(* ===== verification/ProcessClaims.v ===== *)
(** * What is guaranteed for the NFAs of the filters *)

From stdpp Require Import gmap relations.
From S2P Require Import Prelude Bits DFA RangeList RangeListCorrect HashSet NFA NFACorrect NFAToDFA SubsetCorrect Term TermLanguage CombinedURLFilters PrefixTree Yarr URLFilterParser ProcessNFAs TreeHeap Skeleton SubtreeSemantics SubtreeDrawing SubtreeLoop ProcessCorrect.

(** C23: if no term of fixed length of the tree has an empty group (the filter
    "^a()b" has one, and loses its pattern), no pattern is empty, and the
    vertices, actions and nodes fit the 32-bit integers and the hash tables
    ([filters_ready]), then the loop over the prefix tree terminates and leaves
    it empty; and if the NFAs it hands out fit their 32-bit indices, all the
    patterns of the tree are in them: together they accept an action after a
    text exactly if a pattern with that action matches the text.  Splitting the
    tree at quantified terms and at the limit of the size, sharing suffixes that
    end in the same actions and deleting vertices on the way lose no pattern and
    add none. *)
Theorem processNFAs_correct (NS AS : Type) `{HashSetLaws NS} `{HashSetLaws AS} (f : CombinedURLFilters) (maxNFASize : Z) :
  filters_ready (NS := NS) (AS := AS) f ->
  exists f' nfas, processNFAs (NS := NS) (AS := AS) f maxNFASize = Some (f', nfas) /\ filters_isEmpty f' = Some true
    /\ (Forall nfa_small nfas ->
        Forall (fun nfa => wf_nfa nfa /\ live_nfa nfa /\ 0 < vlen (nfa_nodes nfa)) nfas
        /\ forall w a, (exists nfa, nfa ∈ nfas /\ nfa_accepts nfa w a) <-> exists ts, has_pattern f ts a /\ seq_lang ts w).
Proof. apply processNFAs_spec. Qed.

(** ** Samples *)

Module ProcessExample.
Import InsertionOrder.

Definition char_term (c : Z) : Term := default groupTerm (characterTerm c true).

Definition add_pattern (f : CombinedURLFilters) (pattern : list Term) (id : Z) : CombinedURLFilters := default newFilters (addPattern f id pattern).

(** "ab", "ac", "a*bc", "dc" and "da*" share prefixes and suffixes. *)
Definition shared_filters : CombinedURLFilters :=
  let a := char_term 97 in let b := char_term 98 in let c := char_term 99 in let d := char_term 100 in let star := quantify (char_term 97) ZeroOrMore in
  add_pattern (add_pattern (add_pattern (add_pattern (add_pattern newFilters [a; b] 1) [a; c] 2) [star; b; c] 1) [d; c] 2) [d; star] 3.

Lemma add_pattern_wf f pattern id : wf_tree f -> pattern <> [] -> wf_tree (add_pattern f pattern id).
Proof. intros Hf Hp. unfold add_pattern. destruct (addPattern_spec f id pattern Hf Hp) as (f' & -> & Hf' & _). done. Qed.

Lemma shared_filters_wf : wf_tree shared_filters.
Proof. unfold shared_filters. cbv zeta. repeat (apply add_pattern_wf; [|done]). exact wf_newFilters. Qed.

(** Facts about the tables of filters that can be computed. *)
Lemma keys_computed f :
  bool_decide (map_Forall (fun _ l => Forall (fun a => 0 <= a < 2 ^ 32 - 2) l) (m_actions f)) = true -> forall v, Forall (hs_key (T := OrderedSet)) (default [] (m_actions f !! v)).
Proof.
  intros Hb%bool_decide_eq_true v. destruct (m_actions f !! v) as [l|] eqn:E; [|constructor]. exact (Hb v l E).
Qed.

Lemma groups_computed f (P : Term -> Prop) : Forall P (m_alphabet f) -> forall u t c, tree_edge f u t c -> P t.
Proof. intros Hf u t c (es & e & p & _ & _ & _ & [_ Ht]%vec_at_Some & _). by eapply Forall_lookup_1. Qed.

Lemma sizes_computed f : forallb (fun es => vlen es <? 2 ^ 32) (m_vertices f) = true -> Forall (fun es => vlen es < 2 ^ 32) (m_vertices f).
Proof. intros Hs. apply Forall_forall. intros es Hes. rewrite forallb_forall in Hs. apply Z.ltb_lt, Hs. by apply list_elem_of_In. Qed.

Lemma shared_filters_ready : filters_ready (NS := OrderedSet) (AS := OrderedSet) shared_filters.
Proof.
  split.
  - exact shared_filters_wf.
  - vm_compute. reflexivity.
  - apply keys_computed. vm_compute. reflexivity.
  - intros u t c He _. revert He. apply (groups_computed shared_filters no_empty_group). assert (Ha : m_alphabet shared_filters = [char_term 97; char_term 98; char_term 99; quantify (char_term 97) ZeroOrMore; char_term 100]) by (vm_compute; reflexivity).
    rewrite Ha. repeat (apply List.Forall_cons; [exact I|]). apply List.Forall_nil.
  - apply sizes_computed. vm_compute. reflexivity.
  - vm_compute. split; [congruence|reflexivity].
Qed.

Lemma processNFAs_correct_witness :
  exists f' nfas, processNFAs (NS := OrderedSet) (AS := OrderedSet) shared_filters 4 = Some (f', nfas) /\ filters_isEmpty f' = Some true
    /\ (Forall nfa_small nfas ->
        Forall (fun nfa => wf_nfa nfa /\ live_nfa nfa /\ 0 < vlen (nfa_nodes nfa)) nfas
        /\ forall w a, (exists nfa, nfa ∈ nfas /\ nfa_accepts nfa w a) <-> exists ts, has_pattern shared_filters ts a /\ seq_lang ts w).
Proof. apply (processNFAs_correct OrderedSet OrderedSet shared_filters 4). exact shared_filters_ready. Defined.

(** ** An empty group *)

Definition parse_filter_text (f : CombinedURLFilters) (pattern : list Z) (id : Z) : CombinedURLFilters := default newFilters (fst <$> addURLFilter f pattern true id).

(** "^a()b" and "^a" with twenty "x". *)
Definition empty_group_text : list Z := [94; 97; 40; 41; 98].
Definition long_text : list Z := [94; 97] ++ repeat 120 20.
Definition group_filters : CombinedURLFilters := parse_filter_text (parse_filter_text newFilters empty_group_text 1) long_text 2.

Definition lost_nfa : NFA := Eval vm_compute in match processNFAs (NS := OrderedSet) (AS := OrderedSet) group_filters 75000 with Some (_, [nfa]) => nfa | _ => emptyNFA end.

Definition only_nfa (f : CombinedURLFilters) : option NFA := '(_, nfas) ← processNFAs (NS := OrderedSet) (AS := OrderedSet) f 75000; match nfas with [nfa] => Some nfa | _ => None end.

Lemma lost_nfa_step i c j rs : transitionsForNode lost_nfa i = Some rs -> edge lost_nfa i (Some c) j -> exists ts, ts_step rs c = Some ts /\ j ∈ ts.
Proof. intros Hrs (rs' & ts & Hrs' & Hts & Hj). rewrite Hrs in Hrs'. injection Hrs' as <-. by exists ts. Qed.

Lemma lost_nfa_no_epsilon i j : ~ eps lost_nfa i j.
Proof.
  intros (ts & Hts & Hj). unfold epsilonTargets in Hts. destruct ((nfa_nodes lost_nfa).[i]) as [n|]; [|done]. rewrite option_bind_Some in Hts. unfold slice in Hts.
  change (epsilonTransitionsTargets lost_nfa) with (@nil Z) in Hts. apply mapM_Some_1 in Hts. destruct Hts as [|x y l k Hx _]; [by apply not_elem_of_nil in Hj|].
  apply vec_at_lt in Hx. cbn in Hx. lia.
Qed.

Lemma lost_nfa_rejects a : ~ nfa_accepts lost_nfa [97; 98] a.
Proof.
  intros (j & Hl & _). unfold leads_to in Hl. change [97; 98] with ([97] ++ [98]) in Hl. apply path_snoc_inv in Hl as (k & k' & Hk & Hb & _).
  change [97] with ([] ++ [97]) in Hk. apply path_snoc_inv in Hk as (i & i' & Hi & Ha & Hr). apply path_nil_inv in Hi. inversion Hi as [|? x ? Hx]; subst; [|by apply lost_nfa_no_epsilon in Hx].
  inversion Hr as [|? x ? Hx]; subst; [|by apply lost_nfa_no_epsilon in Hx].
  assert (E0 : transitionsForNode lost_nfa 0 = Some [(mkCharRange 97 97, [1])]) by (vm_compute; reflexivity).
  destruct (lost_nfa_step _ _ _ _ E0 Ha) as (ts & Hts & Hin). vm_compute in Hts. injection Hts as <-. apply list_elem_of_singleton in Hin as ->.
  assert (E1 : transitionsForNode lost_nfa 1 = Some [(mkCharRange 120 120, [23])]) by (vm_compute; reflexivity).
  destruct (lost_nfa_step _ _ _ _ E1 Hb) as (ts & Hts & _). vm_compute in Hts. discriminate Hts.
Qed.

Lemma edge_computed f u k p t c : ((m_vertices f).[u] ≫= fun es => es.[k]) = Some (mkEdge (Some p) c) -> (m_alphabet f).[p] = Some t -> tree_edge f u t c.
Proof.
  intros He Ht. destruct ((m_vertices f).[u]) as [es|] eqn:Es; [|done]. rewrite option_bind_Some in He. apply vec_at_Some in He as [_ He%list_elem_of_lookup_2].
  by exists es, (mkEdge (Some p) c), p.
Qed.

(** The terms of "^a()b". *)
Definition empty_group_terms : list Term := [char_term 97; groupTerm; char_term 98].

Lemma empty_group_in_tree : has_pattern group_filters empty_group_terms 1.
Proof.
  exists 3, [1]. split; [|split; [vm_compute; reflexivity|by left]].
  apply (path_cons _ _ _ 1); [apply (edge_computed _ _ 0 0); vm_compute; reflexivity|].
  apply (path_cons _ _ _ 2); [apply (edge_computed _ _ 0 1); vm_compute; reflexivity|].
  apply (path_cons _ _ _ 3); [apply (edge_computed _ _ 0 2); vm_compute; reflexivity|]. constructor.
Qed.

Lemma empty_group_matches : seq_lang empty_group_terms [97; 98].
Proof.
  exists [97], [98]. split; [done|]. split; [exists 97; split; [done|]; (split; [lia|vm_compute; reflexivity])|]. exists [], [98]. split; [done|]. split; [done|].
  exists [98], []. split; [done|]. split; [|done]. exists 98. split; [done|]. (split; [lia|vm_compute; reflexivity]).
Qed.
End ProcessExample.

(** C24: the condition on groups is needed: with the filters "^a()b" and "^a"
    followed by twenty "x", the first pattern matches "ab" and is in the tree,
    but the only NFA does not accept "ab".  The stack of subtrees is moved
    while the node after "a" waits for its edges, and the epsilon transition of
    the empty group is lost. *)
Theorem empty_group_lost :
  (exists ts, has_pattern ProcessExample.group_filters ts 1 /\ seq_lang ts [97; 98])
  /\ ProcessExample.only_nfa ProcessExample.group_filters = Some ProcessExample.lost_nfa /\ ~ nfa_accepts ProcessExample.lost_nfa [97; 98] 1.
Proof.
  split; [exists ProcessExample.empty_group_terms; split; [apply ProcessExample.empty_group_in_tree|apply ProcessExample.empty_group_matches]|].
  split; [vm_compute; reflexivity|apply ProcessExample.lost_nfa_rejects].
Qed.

┄┄┄┄┄┄┄┄┄┄

### To do
Look back at the entries above and repeat, unchanged, every line from the line holding "vertices, actions and" through the line holding "Lemma keys_computed f".

### Answer to the exercise
    vertices, actions and nodes fit the 32-bit integers and the hash tables
    ([filters_ready]), then the loop over the prefix tree terminates and leaves
    it empty; and if the NFAs it hands out fit their 32-bit indices, all the
    patterns of the tree are in them: together they accept an action after a
    text exactly if a pattern with that action matches the text.  Splitting the
    tree at quantified terms and at the limit of the size, sharing suffixes that
    end in the same actions and deleting vertices on the way lose no pattern and
    add none. *)
Theorem processNFAs_correct (NS AS : Type) `{HashSetLaws NS} `{HashSetLaws AS} (f : CombinedURLFilters) (maxNFASize : Z) :
  filters_ready (NS := NS) (AS := AS) f ->
  exists f' nfas, processNFAs (NS := NS) (AS := AS) f maxNFASize = Some (f', nfas) /\ filters_isEmpty f' = Some true
    /\ (Forall nfa_small nfas ->
        Forall (fun nfa => wf_nfa nfa /\ live_nfa nfa /\ 0 < vlen (nfa_nodes nfa)) nfas
        /\ forall w a, (exists nfa, nfa ∈ nfas /\ nfa_accepts nfa w a) <-> exists ts, has_pattern f ts a /\ seq_lang ts w).
Proof. apply processNFAs_spec. Qed.

(** ** Samples *)

Module ProcessExample.
Import InsertionOrder.

Definition char_term (c : Z) : Term := default groupTerm (characterTerm c true).

Definition add_pattern (f : CombinedURLFilters) (pattern : list Term) (id : Z) : CombinedURLFilters := default newFilters (addPattern f id pattern).

(** "ab", "ac", "a*bc", "dc" and "da*" share prefixes and suffixes. *)
Definition shared_filters : CombinedURLFilters :=
  let a := char_term 97 in let b := char_term 98 in let c := char_term 99 in let d := char_term 100 in let star := quantify (char_term 97) ZeroOrMore in
  add_pattern (add_pattern (add_pattern (add_pattern (add_pattern newFilters [a; b] 1) [a; c] 2) [star; b; c] 1) [d; c] 2) [d; star] 3.

Lemma add_pattern_wf f pattern id : wf_tree f -> pattern <> [] -> wf_tree (add_pattern f pattern id).
Proof. intros Hf Hp. unfold add_pattern. destruct (addPattern_spec f id pattern Hf Hp) as (f' & -> & Hf' & _). done. Qed.

Lemma shared_filters_wf : wf_tree shared_filters.
Proof. unfold shared_filters. cbv zeta. repeat (apply add_pattern_wf; [|done]). exact wf_newFilters. Qed.

(** Facts about the tables of filters that can be computed. *)
Lemma keys_computed f :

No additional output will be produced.